Cannabis rescheduling recommendations put on pause by World Health Organization
When Canada decided to legalize recreational cannabis, it sparked a movement for the rest of the world, with more countries eagerly moving toward legalizing medical and recreational cannabis. However, there are still some conservative countries that are making it difficult for this process to take place.

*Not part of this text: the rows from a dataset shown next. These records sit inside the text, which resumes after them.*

(* ===== verification/Field.v ===== *)
(** * Field: bit fields of 64-bit unions

    The unions [pte], [ptel] ([include/powerpc/64/htab.h]), [tce] and [tce_bdesc]
    ([hype/tce.h]) view a word as bit fields, laid out from the most significant
    bit on this machine.  A field is its lowest bit and its width; assigning to it
    truncates the value to the width. *)

From S2P Require Import Prelude.

Record field := Field { f_off : Z; f_len : Z }.

Definition fget (f : field) (w : Z) : Z := Z.land (Z.shiftr w (f_off f)) (Z.ones (f_len f)).

Definition fset (f : field) (w v : Z) : Z :=
  Z.lor (Z.land w (Z.lnot (Z.shiftl (Z.ones (f_len f)) (f_off f))))
        (Z.shiftl (Z.land v (Z.ones (f_len f))) (f_off f)).

Definition field_ok (f : field) : Prop := 0 <= f_off f /\ 0 <= f_len f /\ f_off f + f_len f <= 64.

Definition field_disjoint (f g : field) : Prop :=
  f_off f + f_len f <= f_off g \/ f_off g + f_len g <= f_off f.

(** Whether bit [i] belongs to the field. *)
Definition in_field (f : field) (i : Z) : bool := (f_off f <=? i) && (i <? f_off f + f_len f).

Lemma testbit_ones_small n i : 0 <= n -> 0 <= i -> Z.testbit (Z.ones n) i = (i <? n).
Proof. intros Hn Hi. rewrite Z.testbit_ones by done. zcases. Qed.

Lemma testbit_fget f w i :
  field_ok f -> 0 <= i -> Z.testbit (fget f w) i = (i <? f_len f) && Z.testbit w (i + f_off f).
Proof.
  intros (H1 & H2 & _) Hi. unfold fget. rewrite Z.land_spec, Z.shiftr_spec, testbit_ones_small by lia. apply andb_comm.
Qed.

Lemma testbit_fset f w v i :
  field_ok f -> 0 <= i ->
  Z.testbit (fset f w v) i = if in_field f i then Z.testbit v (i - f_off f) else Z.testbit w i.
Proof.
  intros (H1 & H2 & _) Hi. unfold fset, in_field.
  rewrite Z.lor_spec, Z.land_spec, Z.lnot_spec, !Z.shiftl_spec by lia.
  destruct (Z.leb_spec (f_off f) i) as [Hle|Hlt]; cbn [andb].
  - rewrite Z.land_spec, testbit_ones_small by lia.
    destruct (Z.ltb_spec (i - f_off f) (f_len f)), (Z.ltb_spec i (f_off f + f_len f)); try lia; cbn [negb andb].
    + by rewrite andb_false_r, andb_true_r.
    + by rewrite andb_true_r, andb_false_r, orb_false_r.
  - rewrite !(Z.testbit_neg_r _ (i - f_off f)) by lia. by rewrite andb_true_r, orb_false_r.
Qed.

Lemma fget_range f w : field_ok f -> 0 <= fget f w < 2 ^ f_len f.
Proof. intros (H1 & H2 & _). unfold fget. rewrite Z.land_ones by lia. apply Z.mod_pos_bound, Z.pow_pos_nonneg; lia. Qed.

Lemma fget_fset f w v : field_ok f -> fget f (fset f w v) = Z.land v (Z.ones (f_len f)).
Proof.
  intros Hf. pose proof Hf as (H1 & H2 & _). apply Z.bits_inj'. intros i Hi.
  rewrite testbit_fget, testbit_fset, Z.land_spec, testbit_ones_small by (done || lia). unfold in_field.
  destruct (Z.ltb_spec i (f_len f)); cbn [andb]; [|by rewrite andb_false_r].
  destruct (Z.leb_spec (f_off f) (i + f_off f)), (Z.ltb_spec (i + f_off f) (f_off f + f_len f)); try lia.
  cbn [andb]. rewrite andb_true_r. f_equal. lia.
Qed.

Lemma fget_fset_other f g w v :
  field_ok f -> field_ok g -> field_disjoint f g -> fget f (fset g w v) = fget f w.
Proof.
  intros Hf Hg Hd. pose proof Hf as (H1 & H2 & _). pose proof Hg as (H3 & H4 & _). apply Z.bits_inj'. intros i Hi.
  rewrite !testbit_fget, testbit_fset by (done || lia). unfold in_field.
  destruct (Z.ltb_spec i (f_len f)); [|done].
  destruct Hd; destruct (Z.leb_spec (f_off g) (i + f_off f)), (Z.ltb_spec (i + f_off f) (f_off g + f_len g)); try lia; done.
Qed.

Lemma fset_u64 f w v : field_ok f -> is_u64 w -> is_u64 (fset f w v).
Proof.
  intros Hf Hw. pose proof Hf as (H1 & H2 & H3). apply is_u64_intro.
  - intros i Hi. rewrite testbit_fset by (done || lia). unfold in_field.
    destruct (Z.leb_spec (f_off f) i), (Z.ltb_spec i (f_off f + f_len f)); try lia; simpl; by apply is_u64_testbit.
  - unfold fset. apply Z.lor_nonneg. split.
    + apply Z.land_nonneg. left. apply Hw.
    + apply Z.shiftl_nonneg, Z.land_nonneg. right. rewrite Z.ones_equiv. assert (0 < 2 ^ f_len f) by (apply Z.pow_pos_nonneg; lia). lia.
Qed.

(** A field of one bit. *)
Lemma fget_bit f w : field_ok f -> f_len f = 1 -> fget f w = Z.b2z (Z.testbit w (f_off f)).
Proof.
  intros Hf Hl. pose proof Hf as (H1 & H2 & _). apply Z.bits_inj'. intros i Hi. rewrite testbit_fget, Hl by (done || lia).
  destruct (Z.eqb_spec i 0) as [->|].
  - rewrite Z.add_0_l. by destruct (Z.testbit w (f_off f)).
  - destruct (Z.ltb_spec i 1); [lia|]. simpl. destruct (Z.testbit w (f_off f)); simpl; [|by rewrite Z.bits_0].
    rewrite testbit_one. symmetry. by apply Z.eqb_neq.
Qed.

Ltac field_side := first [ done | lia | solve [unfold field_ok, field_disjoint; simpl; lia] ].
(** [PTE_MOD_GENERAL_END] *)
Definition PTE_MOD_GENERAL_END (p : pte) : pte := vset b_v p 1.

Definition add_ptecount (m : memory) (l d : Z) : res memory :=
  let! x := get_lci m l in
  Ok (put_lci m l (Lci (lci_raddr x) (lci_laddr x) (lci_size x) (u32 (lci_ptecount x + d)) (lci_flags x)
                       (lci_ops x) (lci_os x))).

(** [while (rpn & 0x1)]: the large-page bits and their number. *)
Fixpoint lp_bits (fuel : nat) (rpn lpbits lpsize : Z) : Z * Z :=
  match fuel with
  | O => (lpbits, lpsize)
  | S fuel =>
      if truth (Z.land rpn 1) then lp_bits fuel (Z.shiftr rpn 1) (Z.lor (Z.shiftl lpbits 1) 1) (lpsize + 1)
      else (lpbits, lpsize)
  end.

Section Calls.
Context (l_to_r : Z -> logical_chunk_info -> Z -> Z -> res Z) (other_amo : Z -> arch_mem_ops).

Definition amo_of (x : logical_chunk_info) : arch_mem_ops :=
  match lci_ops x with Phys_mem_ops => pmem_ops | Other_ops t => other_amo t end.

(** The first free entry from [i], of [n]. *)
Fixpoint find_slot (n : nat) (s : part) (i : Z) : res (option Z) :=
  match n with
  | O => Ok None
  | S n =>
      let! p := get_pte s i in
      if vget b_v p =? 0 then Ok (Some i) else find_slot n s (i + 1)
  end.

(** [h_enter].  The flags that ask for clearing or cache work are among those
    [CHECK_UNSUP] refuses, so the branches on them are not reached. *)
Definition h_enter (s : part) (flags ptex vsidw rpnw : Z) : res (Z * part) :=
  let localPte := Pte vsidw rpnw in
  if CHECK_UNSUP flags then Ok (H_Parameter, s)
  else
    let large := truth (vget b_l localPte) in
    let (lpbits, lpsize) := if large then lp_bits 51 (rget b_rpn localPte) 0 0 else (0, 0) in
    if large && (1 <? lpsize) then Ok (H_Parameter, s)
    else
      let! pgsize := if large then aget (large_page_shift s) lpsize else Ok LOG_PGSIZE in
      check! 12 <=? pgsize else Bad_shift in
      let lrpn := Z.land (rget b_rpn localPte) (shl64 ONES64 (pgsize - 12)) in
      let laddr := shl64 lrpn LOG_PGSIZE in
      let! l := laddr_to_lci (p_mem s) (p_os s) laddr in
      if l =? 0 then Ok (H_Parameter, s)
      else
        let! x := get_lci (p_mem s) l in
        let! raddr := lci_translate l_to_r x laddr (2 ^ pgsize) in
        if raddr =? INVALID_PHYSICAL_ADDRESS then Ok (H_Parameter, s)
        else
          let rrpn := shr64 raddr LOG_PGSIZE in
          if rrpn =? 0 then Ok (H_Privilege, s)
          else
            let localPte := rset b_rpn localPte (Z.lor rrpn lpbits) in
            if check_index s ptex then Ok (H_Parameter, s)
            else
              let amo := amo_of x in
              let localPte := vset b_res (vset b_lock localPte 0) 0 in
              let localPte := rset b_res2 (rset b_ts (rset b_pp0 localPte 0) 0) 0 in
              let exact := truth (Z.land flags H_EXACT) in
              let ptex := if exact then ptex else Z.land ptex (not64 7) in
              let! slot := find_slot (if exact then 1 else 8) s ptex in
              match slot with
              | None => Ok (H_PTEG_FULL, s)
              | Some i =>
                  let! (ok, m) :=
                    match amo_sav_ptep amo with
                    | None => Ok (1, p_mem s)
                    | Some sav => sav (p_mem s) l laddr rrpn i
                    end in
                  let s := set_mem s m in
                  if ok =? 0 then Ok (H_UNAVAIL, s)
                  else
                    let! s := pte_insert s i (vsidWord localPte) (rpnWord localPte) lrpn in
                    let! m := add_ptecount (p_mem s) l 1 in
                    Ok (H_Success, set_gpr (set_mem s m) 4 i)
              end.

Definition h_remove (s : part) (flags ptex avpn : Z) : res (Z * part) :=
  if check_index s ptex then Ok (H_Parameter, s)
  else
    let! p := get_pte s ptex in
    if truth (Z.land flags H_AVPN) && negb (shl64 (vget b_avpn p) 7 =? avpn) then Ok (H_NOT_FOUND, s)
    else if truth (Z.land flags H_ANDCOND) && negb (Z.land avpn (vsidWord p) =? 0) then Ok (H_NOT_FOUND, s)
    else
      let! s := save_pte s ptex 4 5 in
      let invalidate s :=
        let p := vset b_v p 0 in
        let! s := put_pte s ptex p in
        Ok (H_Success, do_tlbie s p ptex) in
      if truth (vget b_v p) then
        let! sh := aget (shadow (p_htab s)) ptex in
        let laddr := shl64 sh LOG_PGSIZE in
        let! l := laddr_to_lci (p_mem s) (p_os s) laddr in
        if l =? 0 then Ok (H_Parameter, s)
        else
          let! x := get_lci (p_mem s) l in
          let! (_, m) :=
            match amo_rem_ptep (amo_of x) with
            | None => Ok (0, p_mem s)
            | Some rem => rem (p_mem s) l laddr (rget b_rpn p) ptex
            end in
          let! m := add_ptecount m l (2 ^ 32 - 1) in
          invalidate (set_mem s m)
      else invalidate s.

Fixpoint save_ptes (n : nat) (s : part) (ptex r : Z) : res part :=
  match n with
  | O => Ok s
  | S n => let! s := save_pte s ptex r (r + 1) in save_ptes n s (ptex + 1) (r + 2)
  end.

Definition h_read (s : part) (flags ptex : Z) : res (Z * part) :=
  if CHECK_UNSUP flags then Ok (H_Parameter, s)
  else if check_index s ptex then Ok (H_Parameter, s)
  else
    let four := truth (Z.land flags H_READ_4) in
    if four && (check_index s (add64 ptex 1) || check_index s (add64 ptex 2) || check_index s (add64 ptex 3))
    then Ok (H_Parameter, s)
    else
      let! s := if four then save_ptes 4 s (Z.land ptex (not64 3)) 4 else save_pte s ptex 4 5 in
      Ok (H_Success, s).

Definition h_protect (s : part) (flags ptex avpn : Z) : res (Z * part) :=
  if check_index s ptex then Ok (H_Parameter, s)
  else
    let! p := get_pte s ptex in
    if vget b_v p =? 0 then Ok (H_NOT_FOUND, s)
    else if truth (Z.land flags H_AVPN) && negb (shl64 (vget b_avpn p) 7 =? avpn) then Ok (H_NOT_FOUND, s)
    else
      let p := vset b_v p 0 in
      let s := do_tlbie s p ptex in
      let p := rset b_pp1 p (Z.land flags (Z.lor H_PP1 H_PP2)) in
      let p := rset b_n p (if truth (Z.land flags H_N) then 1 else 0) in
      let! s := put_pte s ptex (PTE_MOD_GENERAL_END p) in
      Ok (H_Success, s).

Definition h_clear_mod (s : part) (ptex : Z) : res (Z * part) :=
  if check_index s ptex then Ok (H_Parameter, s)
  else
    let! p := get_pte s ptex in
    let s := set_gpr s 4 (rpnWord p) in
    if rget b_c p =? 0 then Ok (H_Success, s)
    else
      let p := vset b_v p 0 in
      let s := do_tlbie s p ptex in
      let! s := put_pte s ptex (PTE_MOD_GENERAL_END (rset b_c p 0)) in
      Ok (H_Success, s).

Definition h_clear_ref (s : part) (ptex : Z) : res (Z * part) :=
  if check_index s ptex then Ok (H_Parameter, s)
  else
    let! p := get_pte s ptex in
    let s := set_gpr s 4 (rpnWord p) in
    if rget b_r p =? 0 then Ok (H_Success, s)
    else
      let p := rset b_r p 0 in
      let! s := put_pte s ptex p in
      Ok (H_Success, do_tlbie s p ptex).
End Calls.

(** ** Taking memory away *)

(** [ptes_tlbies]: entries [i] to [num_ptes]. *)
Fixpoint ptes_tlbies (n : nat) (s : part) (x : logical_chunk_info) (i : Z) : res part :=
  match n with
  | O => Ok s
  | S n =>
      let! p := get_pte s i in
      let! sh := aget (shadow (p_htab s)) i in
      if (vget b_v p =? 0) || negb (range_contains (lci_laddr x) (lci_size x) sh) then ptes_tlbies n s x (i + 1)
      else
        let p := vset b_v p 0 in
        let! s := put_pte s i p in
        ptes_tlbies n (do_tlbie s p i) x (i + 1)
  end.

(** [hpte_scan_unmap], also known as [phys_mem_unmap]; the alternative invalidates
    the whole translation buffer, which leaves the table alone. *)
Definition hpte_scan_unmap (s : part) (l : Z) : res (Z * part) :=
  let! x := get_lci (p_mem s) l in
  if lci_ptecount x =? 0 then Ok (0, s)
  else
    let! s := if sfw_tlb s then Ok s else ptes_tlbies (Z.to_nat (num_ptes (p_htab s))) s x 0 in
    Ok (0, set_mem s (put_lci (p_mem s) l (Lci (lci_raddr x) (lci_laddr x) (lci_size x) 0 (lci_flags x)
                                               (lci_ops x) (lci_os x)))).

(** [pte_invalidate]: [ptex] is the entry's place. *)
Definition pte_invalidate (s : part) (ptex : Z) : res part :=
  let! p := get_pte s ptex in
  let! s := put_pte s ptex (vset b_v p 0) in
  let! sh := aset (shadow (p_htab s)) ptex 0 in
  Ok (set_shadow s sh).

(** ** Making a table *)
Definition htab_calc_sdr1 (htab_addr log_htab_size : Z) : res Z :=
  let htab_size := shl64 1 log_htab_size in
  cassert (Z.land htab_addr (sub64 htab_size 1) =? 0)
    (cassert (log_htab_size <=? SDR1_HTABSIZE_MAX)
      (cassert (HTAB_MIN_LOG_SIZE <=? log_htab_size)
        (let sdr1_htabsize := log_htab_size - LOG_PTEG_SIZE - SDR1_HTABSIZE_BASEBITS in
         Ok (Z.lor htab_addr (Z.land sdr1_htabsize SDR1_HTABSIZE_MASK))))).

Definition GET_HTAB (h : logical_htab) : Z := Z.land (sdr1 h) SDR1_HTABORG_MASK.

(** [htab_alloc]: [shadow_words] is what the new shadow array holds; the copies of
    the register kept for each processor are not modelled. *)
Definition htab_alloc (pa : pg_alloc) (hrmor log_htab_bytes : Z) (shadow_words : list Z)
  : res (logical_htab * pg_alloc) :=
  let htab_bytes := shl64 1 log_htab_bytes in
  let! (htab_raddr, pa) := get_pages_aligned pa htab_bytes log_htab_bytes in
  cassert (negb (htab_raddr =? INVALID_PHYSICAL_PAGE))
    (let! sdr1_val := htab_calc_sdr1 (add64 htab_raddr hrmor) log_htab_bytes in
     let num := shl64 1 (log_htab_bytes - LOG_PTE_SIZE) in
     Ok (LogicalHtab sdr1_val num shadow_words (repeat (Pte 0 0) (Z.to_nat num)), pa)).

Definition htab_free (pa : pg_alloc) (hrmor : Z) (h : logical_htab) : res pg_alloc :=
  let ht_ea := sub64 (GET_HTAB h) hrmor in
  if ht_ea =? 0 then Ok pa else free_pages pa ht_ea (shl64 (num_ptes h) LOG_PTE_SIZE).

(** [h_htab], once the caller is the controller and the partition was found. *)
Definition h_htab (pa : pg_alloc) (hrmor : Z) (ctrl : bool) (found : option logical_htab) (log_size : Z)
  (shadow_words : list Z) : res (Z * option logical_htab * pg_alloc) :=
  if negb ctrl then Ok (H_Parameter, found, pa)
  else
    match found with
    | None => Ok (H_Parameter, None, pa)
    | Some h =>
        if log_size <? HTAB_MIN_LOG_SIZE then Ok (H_Parameter, found, pa)
        else if HTAB_MAX_LOG_SIZE <? log_size then Ok (H_Parameter, found, pa)
        else if truth (GET_HTAB h) then Ok (H_Parameter, found, pa)
        else let! (h, pa) := htab_alloc pa hrmor log_size shadow_words in Ok (H_Success, Some h, pa)
    end.

(** ** What a client builds: [lib/powerpc/64/pte.c], [include/powerpc/64/mmu.h] *)
Definition VSID_HASH_MASK : Z := 0x7fffffffff.
Definition VADDR_TO_API (vaddr : Z) : Z := shr64 (Z.land vaddr (shl64 0x1f 23)) 23.

Definition get_esid (ea : Z) : Z := Z.land ea (shl64 ONES64 (63 - 35)).

Definition get_vsid (ea : Z) : Z :=
  let esid_val := shr64 (get_esid ea) (63 - 35) in
  if esid_val =? 0xc00000000 then 0x06a99b4b14 else esid_val.

Definition get_pteg (log_htab_bytes vaddr vsid pg_size : Z) : Z :=
  let vpn := shr64 vaddr pg_size in
  let mask := 2 ^ (28 - pg_size) - 1 in
  let htab_bytes := shl64 1 log_htab_bytes in
  let hash_mask := sub64 (shr64 htab_bytes LOG_PTEG_SIZE) 1 in
  let hash := Z.lxor (Z.land vsid VSID_HASH_MASK) (Z.land vpn mask) in
  Z.land hash hash_mask.

(** [while (lp_selection--)] *)
Fixpoint lp_mask (n : nat) (lpbits : Z) : Z :=
  match n with O => lpbits | S n => lp_mask n ((lpbits * 2 + 1) mod 2 ^ 8) end.

Definition pte_init (eaddr raddr vsid : Z) (bolted is_large : bool) (lp_selection : Z) : pte :=
  let p := Pte 0 0 in
  let p := vset b_avpn p (shl64 vsid 5) in
  let p := vset b_avpn p (Z.lor (vget b_avpn p) (VADDR_TO_API eaddr)) in
  let p := vset b_bolted p (b2z bolted) in
  let p := vset b_l p (b2z is_large) in
  let p := vset b_h p 0 in
  let p := vset b_v p 1 in
  let p := rset b_rpn p (shr64 raddr 12) in
  let p := if is_large then rset b_rpn p (Z.lor (rget b_rpn p) (lp_mask (Z.to_nat lp_selection) 0)) else p in
  let p := rset b_r p 0 in
  let p := rset b_c p 0 in
  let p := rset b_pp0 p (Z.land 2 1) in
  rset b_pp1 p (Z.land (shr64 2 1) 3).

Definition get_large_page_shift (large_page_size : Z) : Z :=
  if large_page_size =? 65536 then 16
  else if large_page_size =? 1048576 then 20
  else if large_page_size =? 16777216 then 24
  else 0.

(** ** What the processor makes of an entry *)

(** The page an entry maps: its size and where it starts. *)
Definition hw_shift (lps : list Z) (p : pte) : Z :=
  if truth (vget b_l p)
  then default 0 (lps !! Z.to_nat (snd (lp_bits 51 (rget b_rpn p) 0 0)))
  else 12.

Definition hw_base (lps : list Z) (p : pte) : Z :=
  Z.shiftl (Z.land (rget b_rpn p) (Z.lnot (Z.ones (hw_shift lps p - 12)))) 12.

Definition pte_safe (s : part) (p : pte) : Prop :=
  let sh := hw_shift (large_page_shift s) p in
  12 <= sh /\ covered (p_mem s) (p_os s) (hw_base (large_page_shift s) p) (2 ^ sh).

(** Never used: what a cleared table holds. *)
Definition blank (p : pte) : Prop := vget b_v p = 0 /\ rget b_c p = 0.

(** Plain memory of the partition, whose logical and physical addresses agree
    within a chunk, as [phys_mem_lci_init] and [set_lci] leave them, and whose real
    page numbers fit the field of an entry. *)
Definition record_ok (x : logical_chunk_info) : Prop :=
  lci_sane x /\ lci_raddr x + lci_size x <= 2 ^ 62 /\ lci_ops x = Phys_mem_ops /\
  (CHUNK_SIZE | lci_raddr x - lci_laddr x).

The World Health Organization was supposed to make recommendations to the UN’s Commission on Narcotic Drugs (CND) about marijuana following a pre-review that took place earlier in the year. But a representative said on Friday at a meeting in Vienna that more time is necessary to decide whether or not cannabis should be removed from international drug treaties. It seems that countries including China and Russia are pushing hard against legalization according to Juan Fernadez from the London-based International Drug Policy Consortium.
“Ever since Canada enacted its legal regulation of cannabis, there has been a lot of pushback from traditionally reactionary countries at CND – Russia, China, Pakistan, Egypt, Singapore – against any move to confer any legitimacy on cannabis,” said Fernandez.
“We’re quite perplexed because this suggests that there was intervention from the highest levels, either from the WHO or somewhere else, to postpone the recommendations.”
There are three UN drug treaties, including one that is 57-years-old, that Canada has signed vowing to ban cannabis and other drugs. When the Liberals decided they were going to go ahead with recreational legalization, there was concern about how they could withdraw from the treaties and in the end the government chose to legalize cannabis while remaining within the treaties.
Currently, Canada and Uruguay are the only two countries that have legalized recreational cannabis and with more countries wanting to do the same, such as Mexico, the treaties currently in place make it nearly impossible for these countries to trade cannabis products internationally.
“On the federal level, there are only two countries that have legalized for non-medical,” said Deepak Anand, a Canadian that was present at the UN meeting in Vienna. “There isn’t enough of a willingness at the UN level to push this agenda. I think we’ll get to that, but I think we’re several years away from that happening.”
“We’re going to be extremely limited, in that anything that we produce on the recreational side is not going to be allowed to be exported for recreational cannabis.”
Fernandez also said that it’s likely that cannabis will be rescheduled but will not likely be dropped from the treaties completely. He said that it’s more likely that it may just be moved to a list of drugs that are considered less dangerous by international standards.
“If more and more countries keep doing this, and at the same time CND refuses to address this reality in a meaningful way, then the danger is for the treaty system to become irrelevant. If a treaty isn’t capable of responding to the realities on the ground, then what is it worth?”
It’s expected that the recommendations will be presented to the UN in January and the CND is supposed to vote on marijuana’s rescheduling in March.